WORK INSTRUCTION:
Starting at the line that holds "- destruct s as", copy every line exactly through the end of the data, and no others.

(Saved entries)
________

End Binary64.

(** ** 9a. Rounding: how far a quotient and a product are from exact *)

Section Rounding.
Import Number.
Local Open Scope Z_scope.











End Rounding.

Section RoundingZ.
Import Number.
Local Open Scope Z_scope.







End RoundingZ.

Section RoundingR.
Import Number App.
Local Open Scope R_scope.













End RoundingR.

(** ** 10. [JSON.parse] undoes [JSON.stringify] *)

Section JsonRoundTrip.
Import JSON.

(** *** Numerals *)

Lemma read_digits_uint_chars (u : Decimal.uint) (rest : jsstring) :
  match rest with [] => True | c :: _ => is_digit c = false end ->
  read_digits (uint_chars u ++ rest) = (u, rest).
Proof.
  intros Hrest.
  induction u as [|u IH|u IH|u IH|u IH|u IH|u IH|u IH|u IH|u IH|u IH];
    simpl; try (rewrite IH; reflexivity).
  destruct rest as [|c r]; [reflexivity|]. simpl. now rewrite Hrest.
Qed.

Lemma to_uint_normal (p : positive) :
  Pos.to_uint p <> Decimal.Nil /\ forall u, Pos.to_uint p <> Decimal.D0 u.
Proof.
  split; [apply DecimalPos.Unsigned.to_uint_nonnil|].
  intros u Hu.
  pose proof (DecimalPos.Unsigned.to_of (Pos.to_uint p)) as H.
  rewrite DecimalPos.Unsigned.of_to in H. simpl in H.
  unfold Decimal.unorm in H.
  destruct (Decimal.nzhead (Pos.to_uint p)) eqn:E;
    rewrite Hu in H; try discriminate.
  - injection H as ->. apply (DecimalPos.Unsigned.to_uint_nonzero p). exact Hu.
  - rewrite Hu in E. apply (nzhead_nonzero _ _ E).
Qed.

Lemma delimited_not_digit rest :
  delimited rest -> match rest with [] => True | c :: _ => is_digit c = false end.
Proof. destruct rest as [|c r]; [easy|]. now intros [-> | [-> | ->]]. Qed.

Lemma finish_number_delimited u rest :
  delimited rest -> finish_number u rest = Some (N.of_uint u, rest).
Proof. destruct rest as [|c r]; [easy|]. now intros [-> | [-> | ->]]. Qed.

Lemma parse_digits_pos (p : positive) (rest : jsstring) :
  delimited rest ->
  parse_digits (uint_chars (Pos.to_uint p) ++ rest) = Some (Npos p, rest).
Proof.
  intros Hrest. unfold parse_digits.
  rewrite read_digits_uint_chars by now apply delimited_not_digit.
  destruct (to_uint_normal p) as [Hnil Hzero].
  assert (Hval : N.of_uint (Pos.to_uint p) = Npos p) by apply DecimalPos.Unsigned.of_to.
  destruct (Pos.to_uint p) eqn:E; try congruence;
    try (rewrite finish_number_delimited by assumption; now rewrite Hval).
Qed.

Lemma uint_chars_head (p : positive) :
  exists c r, uint_chars (Pos.to_uint p) = c :: r /\ 49 <= c <= 57.
Proof.
  destruct (to_uint_normal p) as [Hnil Hzero].
  destruct (Pos.to_uint p) eqn:E; try congruence; try (now elim (Hzero u));
    simpl; eexists _, _; (split; [reflexivity|lia]).
Qed.

(** *** String literals *)

Lemma hexval_hexdig (d : N) : d < 16 -> hexval (hexdig d) = Some d.
Proof.
  intros Hd. destruct d as [|p]; [reflexivity|].
  do 4 (destruct p as [p|p|]; try reflexivity; try (exfalso; lia)).
Qed.

Lemma hex4_value (c : N) :
  c < 65536 ->
  c / 4096 mod 16 * 4096 + c / 256 mod 16 * 256 + c / 16 mod 16 * 16 + c mod 16 = c.
Proof.
  intros Hc. zify. Z.to_euclidean_division_equations. lia.
Qed.

Lemma parse_unicode_escape (c : N) (s : jsstring) :
  c < 65536 ->
  parse_string (unicode_escape c ++ s) = after_unit c s.
Proof.
  intros Hc. unfold unicode_escape, after_unit.
  cbn [app parse_string].
  change (92 =? 34) with false. change (92 =? 92) with true.
  change (117 =? 117) with true. cbv iota.
  rewrite !hexval_hexdig by (apply N.mod_lt; lia).
  rewrite hex4_value by exact Hc. reflexivity.
Qed.

Lemma parse_literal_unit (c : N) (s : jsstring) :
  (c =? 34) = false -> (c =? 92) = false -> (c <? 32) = false ->
  parse_string (c :: s) = after_unit c s.
Proof.
  intros H1 H2 H3. unfold after_unit. cbn [parse_string].
  now rewrite H1, H2, H3.
Qed.

Lemma parse_escape_unit (c : N) (s : jsstring) :
  parse_string (escape_unit c ++ s) = after_unit c s.
Proof.
  unfold escape_unit.
  destruct (c =? 8) eqn:E8; [apply N.eqb_eq in E8; subst; reflexivity|].
  destruct (c =? 9) eqn:E9; [apply N.eqb_eq in E9; subst; reflexivity|].
  destruct (c =? 10) eqn:E10; [apply N.eqb_eq in E10; subst; reflexivity|].
  destruct (c =? 12) eqn:E12; [apply N.eqb_eq in E12; subst; reflexivity|].
  destruct (c =? 13) eqn:E13; [apply N.eqb_eq in E13; subst; reflexivity|].
  destruct (c =? 34) eqn:E34; [apply N.eqb_eq in E34; subst; reflexivity|].
  destruct (c =? 92) eqn:E92; [apply N.eqb_eq in E92; subst; reflexivity|].
  destruct ((c <? 32) || is_lead_surrogate c || is_trail_surrogate c) eqn:Esc.
  - apply parse_unicode_escape.
    unfold is_lead_surrogate, is_trail_surrogate in Esc.
    apply orb_true_iff in Esc as [Esc|Esc];
      [apply orb_true_iff in Esc as [Esc|Esc]|].
    + apply N.ltb_lt in Esc. lia.
    + apply andb_true_iff in Esc as [_ Esc]. apply N.leb_le in Esc. lia.
    + apply andb_true_iff in Esc as [_ Esc]. apply N.leb_le in Esc. lia.
  - apply orb_false_iff in Esc as [Esc _].
    apply orb_false_iff in Esc as [Esc _].
    now apply parse_literal_unit.
Qed.

Lemma parse_surrogate_unit (c : N) (s : jsstring) :
  55296 <= c -> parse_string (c :: s) = after_unit c s.
Proof.
  intros Hc. apply parse_literal_unit.
  - apply N.eqb_neq. lia.
  - apply N.eqb_neq. lia.
  - apply N.ltb_ge. lia.
Qed.

Lemma parse_string_quote_units_bounded (n : nat) :
  forall (s rest : jsstring),
    (length s <= n)%nat ->
    parse_string (quote_units s ++ 34 :: rest) = Some (s, rest).
Proof.
  induction n as [|n IH]; intros s rest Hlen.
  - destruct s; [reflexivity|simpl in Hlen; lia].
  - destruct s as [|c r]; [reflexivity|]. simpl in Hlen.
    cbn [quote_units].
    destruct (is_lead_surrogate c) eqn:Elead.
    + assert (Hc : 55296 <= c <= 56319).
      { unfold is_lead_surrogate in Elead.
        apply andb_true_iff in Elead as [H1 H2].
        apply N.leb_le in H1, H2. lia. }
      destruct r as [|d r'].
      * rewrite parse_unicode_escape by lia. reflexivity.
      * destruct (is_trail_surrogate d) eqn:Etrail.
        -- assert (Hd : 56320 <= d).
           { unfold is_trail_surrogate in Etrail.
             apply andb_true_iff in Etrail as [H1 _]. now apply N.leb_le in H1. }
           cbn [app].
           rewrite parse_surrogate_unit by lia. unfold after_unit.
           rewrite parse_surrogate_unit by lia. unfold after_unit.
           rewrite IH by (simpl in Hlen; lia). reflexivity.
        -- rewrite <- app_assoc.
           rewrite parse_unicode_escape by lia. unfold after_unit.
           rewrite IH by lia. reflexivity.
    + rewrite <- app_assoc. rewrite parse_escape_unit. unfold after_unit.
      rewrite IH by lia. reflexivity.
Qed.

(** A quoted string reads back as the string that was quoted. *)
Lemma parse_string_quote (s rest : jsstring) :
  parse_string (quote_units s ++ 34 :: rest) = Some (s, rest).
Proof. now apply (parse_string_quote_units_bounded (length s)). Qed.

________

ANSWER BOX:
  - destruct s as [|c r]; [reflexivity|]. simpl in Hlen.
    cbn [quote_units].
    destruct (is_lead_surrogate c) eqn:Elead.
    + assert (Hc : 55296 <= c <= 56319).
      { unfold is_lead_surrogate in Elead.
        apply andb_true_iff in Elead as [H1 H2].
        apply N.leb_le in H1, H2. lia. }
      destruct r as [|d r'].
      * rewrite parse_unicode_escape by lia. reflexivity.
      * destruct (is_trail_surrogate d) eqn:Etrail.
        -- assert (Hd : 56320 <= d).
           { unfold is_trail_surrogate in Etrail.
             apply andb_true_iff in Etrail as [H1 _]. now apply N.leb_le in H1. }
           cbn [app].
           rewrite parse_surrogate_unit by lia. unfold after_unit.
           rewrite parse_surrogate_unit by lia. unfold after_unit.
           rewrite IH by (simpl in Hlen; lia). reflexivity.
        -- rewrite <- app_assoc.
           rewrite parse_unicode_escape by lia. unfold after_unit.
           rewrite IH by lia. reflexivity.
    + rewrite <- app_assoc. rewrite parse_escape_unit. unfold after_unit.
      rewrite IH by lia. reflexivity.
Qed.

(** A quoted string reads back as the string that was quoted. *)
Lemma parse_string_quote (s rest : jsstring) :
  parse_string (quote_units s ++ 34 :: rest) = Some (s, rest).
Proof. now apply (parse_string_quote_units_bounded (length s)). Qed.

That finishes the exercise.